Namun, meski Tedi kini tengah menghadapi proses hukum, terdapat spekulasi bahwa pihak pelapor tidak memiliki kuasa penuh untuk memenangkan kasus ini. Banyak pihak menilai bahwa merek yang digunakan Tedi, seperti Kasolum dan Kasomax, cukup berbeda untuk diakui sebagai merek dagang yang sah.

Kasus ini melibatkan pertikaian antara merek besar "Taso" dan merek "Trasso," yang dimiliki oleh kliennya, Tedi Hartono. Menurut Anggoro, merek "Taso," yang dimiliki oleh perusahaan besar, secara tidak adil mengganggu eksistensi perusahaan kecil seperti "Trasso." Dia menegaskan bahwa persaingan seharusnya terjadi di pasar, bukan melalui gugatan hukum.

"Harusnya mereka fight aja di pasar, bukan dengan menyerang melalui jalur hukum," tegas Anggoro.

Ia berharap bahwa pengadilan bisa melihat fakta-fakta yang jelas menunjukkan bahwa merek "Taso" tidak memiliki dasar kuat untuk mengajukan gugatan terhadap "Trasso."

"Harapan kami, gugatan 'Taso' ini bisa ditolak oleh pengadilan," tambahnya.

Terkait aspek hukum, Anggoro juga menjelaskan bahwa kasus pidana ini bisa berjalan hanya jika perkara perdata terbukti.

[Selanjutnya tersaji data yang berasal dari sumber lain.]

(* ===== verification/DocumentWire.v ===== *)
(** The JSON forms of version vectors and remote operations
    (CPSC418/project/documentmanager/remoteop.go, version/version.go). *)
From S2P Require Import Prelude Json Common Version Treedoc OperationLog.

Open Scope Z_scope.

Record RemoteOperationJson : Type := mkRemoteOperationJson {
  roj_Vector : VersionVectorJson;
  roj_Id : SiteId;
  roj_Version : Z;
  roj_Op : Operation
}.

Definition operation_json (op : RemoteOperation) : RemoteOperationJson :=
  mkRemoteOperationJson (ToJsonable (ro_Vector op)) (ro_Id op) (ro_Version op) (ro_Op op).

Definition operation_of_json (opJson : RemoteOperationJson) : RemoteOperation :=
  mkRemoteOperation (FromVersionVectorJson (roj_Vector opJson)) (roj_Id opJson) (roj_Version opJson)
    (roj_Op opJson).

(** [newOps[i] = ...] for the operations in their order. *)
Fixpoint fill_ops {A B} (f : A → B) (i : nat) (ops : list A) (newOps : list B) : res (list B) :=
  match ops with
  | [] => Ok newOps
  | op :: ops => newOps ← slice_set i (f op) newOps; fill_ops f (S i) ops newOps
  end.

Section Wire.
Context `{Json VersionVectorJson, Json RemoteOperationJson, Json (list RemoteOperationJson)}.
(** The zero values of the elements of a new slice. *)
Context (zero_json : RemoteOperationJson) (zero_op : RemoteOperation).

(** The method [MarshalJSON] of a vector. *)
Definition MarshalJSON (version : VersionVector) : list byte := Marshal (ToJsonable version).

(** The error and the vector. *)
Definition UnmarshalJSON (data : list byte) : bool * option VersionVector :=
  let '(newVector, err) := Unmarshal data in
  if err then (true, None) else (false, Some (FromVersionVectorJson newVector)).

Definition RemoteOperationToSlice (op : RemoteOperation) : list byte := Marshal (operation_json op).

Definition RemoteOperationFromSlice (slice : list byte) : RemoteOperation :=
  operation_of_json (Unmarshal slice).1.

Definition RemoteOperationsToSlice (ops : list RemoteOperation) : res (list byte) :=
  newOps ← fill_ops operation_json 0 ops (replicate (length ops) zero_json);
  Ok (Marshal newOps).

Definition RemoteOperationsFromSlice (slice : list byte) : res (list RemoteOperation) :=
  let opsJson := (Unmarshal slice).1 in
  fill_ops operation_of_json 0 opsJson (replicate (length opsJson) zero_op).
End Wire.

(** ** Round trips *)

Lemma fill_ops_from {A B} (f : A → B) ops pre post :
  length post = length ops →
  fill_ops f (length pre) ops (pre ++ post) = Ok (pre ++ (f <$> ops)).
Proof.
  revert pre post; induction ops as [|op ops IH]; intros pre post Hl.
  - by destruct post.
  - destruct post as [|x post]; [done|]. cbn [fill_ops]. injection Hl as Hl.
    rewrite slice_set_Ok by (rewrite length_app; simpl; lia). rewrite bind_Ok.
    rewrite insert_app_r_alt, Nat.sub_diag by lia. cbn [list_insert insert].
    specialize (IH (pre ++ [f op]) post Hl). rewrite length_app, Nat.add_1_r, <-!app_assoc in IH. exact IH.
Qed.

Lemma fill_ops_ok {A B} (f : A → B) ops (z : B) :
  fill_ops f 0 ops (replicate (length ops) z) = Ok (f <$> ops).
Proof. apply (fill_ops_from f ops []). by rewrite length_replicate. Qed.

(** The sites that a vector counts are arrays of 16 bytes. *)
Definition vector_sites (v : VersionVector) : Prop := ∀ id, is_Some (v !! id) → site_id_wf id.

Lemma operation_json_roundtrip op :
  vector_sites (ro_Vector op) → operation_of_json (operation_json op) = op.
Proof.
  intros Hv. destruct op. unfold operation_of_json, operation_json. cbn in *.
  by rewrite FromVersionVectorJson_ToJsonable.
Qed.

Lemma slices_roundtrip `{JsonLaws (list RemoteOperationJson) valid} zero_json zero_op ops :
  Forall (λ op, vector_sites (ro_Vector op)) ops → valid (operation_json <$> ops) →
  ∃ slice, RemoteOperationsToSlice zero_json ops = Ok slice ∧ RemoteOperationsFromSlice zero_op slice = Ok ops.
Proof.
  intros Hops Hval. unfold RemoteOperationsToSlice, RemoteOperationsFromSlice.
  rewrite fill_ops_ok, bind_Ok. eexists. split; [reflexivity|].
  rewrite Unmarshal_Marshal by done. cbn [fst].
  rewrite fill_ops_ok, <-list_fmap_compose. f_equal. rewrite <-(list_fmap_id ops) at 2.
  apply list_fmap_ext. intros i x Hx. apply operation_json_roundtrip.
  by eapply Forall_lookup_1 in Hops.
Qed.

(** C40: Operations survive the wire: what a site decodes from a message is the
    list of operations that the other site encoded, when the vectors count
    sites by their 16 bytes and the JSON text of the list can be read back. A
    single operation and a version vector survive it likewise. *)
Theorem operations_survive_the_wire
    `{JsonLaws (list RemoteOperationJson) valid, JsonLaws RemoteOperationJson valid1,
      JsonLaws VersionVectorJson validv}
    zero_json zero_op ops op v :
  Forall (λ op, vector_sites (ro_Vector op)) ops → valid (operation_json <$> ops) →
  vector_sites (ro_Vector op) → valid1 (operation_json op) →
  vector_sites v → validv (ToJsonable v) →
  (slice ← RemoteOperationsToSlice zero_json ops; RemoteOperationsFromSlice zero_op slice) = Ok ops ∧
  RemoteOperationFromSlice (RemoteOperationToSlice op) = op ∧
  UnmarshalJSON (MarshalJSON v) = (false, Some v).
Proof.
  intros Hops Hval Hop Hval1 Hv Hvalv. split_and!.
  - destruct (slices_roundtrip zero_json zero_op ops Hops Hval) as (slice & -> & Hs). exact Hs.
  - unfold RemoteOperationFromSlice, RemoteOperationToSlice. rewrite Unmarshal_Marshal by done.
    by apply operation_json_roundtrip.
  - unfold UnmarshalJSON, MarshalJSON. rewrite Unmarshal_Marshal by done.
    by rewrite FromVersionVectorJson_ToJsonable.
Qed.

#[export] Instance OpType_countable : Countable Treedoc.OpType.
Proof.
  refine (inj_countable' (λ t, match t with NO_OPERATION => 0 | INSERT_NEW => 1 | INSERT => 2 | DELETE => 3
    | INSERT_ROOT => 4 end%nat)
    (λ n, match n with 0 => NO_OPERATION | 1 => INSERT_NEW | 2 => INSERT | 3 => DELETE | _ => INSERT_ROOT end%nat) _).
  by intros [].
Defined.

#[export] Instance Operation_countable : Countable Operation.
Proof.
  refine (inj_countable' (λ o, (op_Type o, op_ParentId o, op_ParentN o, op_Id o, op_N o, op_Atom o))
    (λ '(t, pi, pn, i, n, a), mkOperation t pi pn i n a) _). by intros [].
Defined.

#[export] Instance RemoteOperationJson_eq_dec : EqDecision RemoteOperationJson.
Proof. solve_decision. Defined.
#[export] Instance RemoteOperationJson_countable : Countable RemoteOperationJson.
Proof.
  refine (inj_countable' (λ o, (roj_Vector o, roj_Id o, roj_Version o, roj_Op o))
    (λ '(v, i, n, op), mkRemoteOperationJson v i n op) _). by intros [].
Defined.

Definition wire_op : RemoteOperation :=
  mkRemoteOperation (<[replicate 16 x41 := 3]> ∅) (replicate 16 x42) 1 (mkOperation INSERT_ROOT [] 0 (replicate 20 x42) 0 x61).
Definition zero_operation_json : RemoteOperationJson := operation_json wire_op.

Lemma wire_op_sites : vector_sites (ro_Vector wire_op).
Proof.
  intros id Hid. cbn in Hid. destruct (decide (id = replicate 16 x41)) as [->|Hne]; [done|].
  rewrite lookup_insert_ne, lookup_empty in Hid by done. by destruct Hid.
Qed.

Lemma operations_survive_the_wire_witness :
  let _ := counted_json (A := list RemoteOperationJson) [] in
  let _ := counted_json (A := RemoteOperationJson) zero_operation_json in
  let _ := counted_json (A := VersionVectorJson) ∅ in
  (slice ← RemoteOperationsToSlice zero_operation_json [wire_op; wire_op];
   RemoteOperationsFromSlice wire_op slice) = Ok [wire_op; wire_op] ∧
  RemoteOperationFromSlice (RemoteOperationToSlice wire_op) = wire_op ∧
  UnmarshalJSON (MarshalJSON (ro_Vector wire_op)) = (false, Some (ro_Vector wire_op)).
Proof.
  intros j1 j2 j3.
  apply (@operations_survive_the_wire j1 _ (counted_json_laws _) j2 _ (counted_json_laws _) j3 _ (counted_json_laws _)).
  - apply Forall_cons_2; [|apply Forall_cons_2; [|done]]; apply wire_op_sites.
  - done.
  - apply wire_op_sites.
  - done.
  - apply wire_op_sites.
  - done.
Defined.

"Jika sidang perdata ini menunjukkan kebenaran yang kami sampaikan, kami berharap hakim dapat menegakkan keadilan," tegasnya.

Kasus ini menyoroti persaingan ketat di industri baja, di mana pemain besar seperti Tatalogam merasa terancam dengan inovasi dan harga kompetitif yang ditawarkan oleh pengusaha seperti Tedi.

Sementara itu, Tedi tetap yakin bahwa produk-produknya tidak melanggar aturan dan akan terus memperjuangkan haknya di pengadilan.

Sebagai informasi, pengacara Tedi Hartono, mengungkapkan bahwa kasus ini sudah empat kali melalui sidang pembuktian di pengadilan.

"Saat ini, kami telah menghadapi empat kali sidang pembuktian secara offline setelah sebelumnya menjalani beberapa sidang online," ujarnya.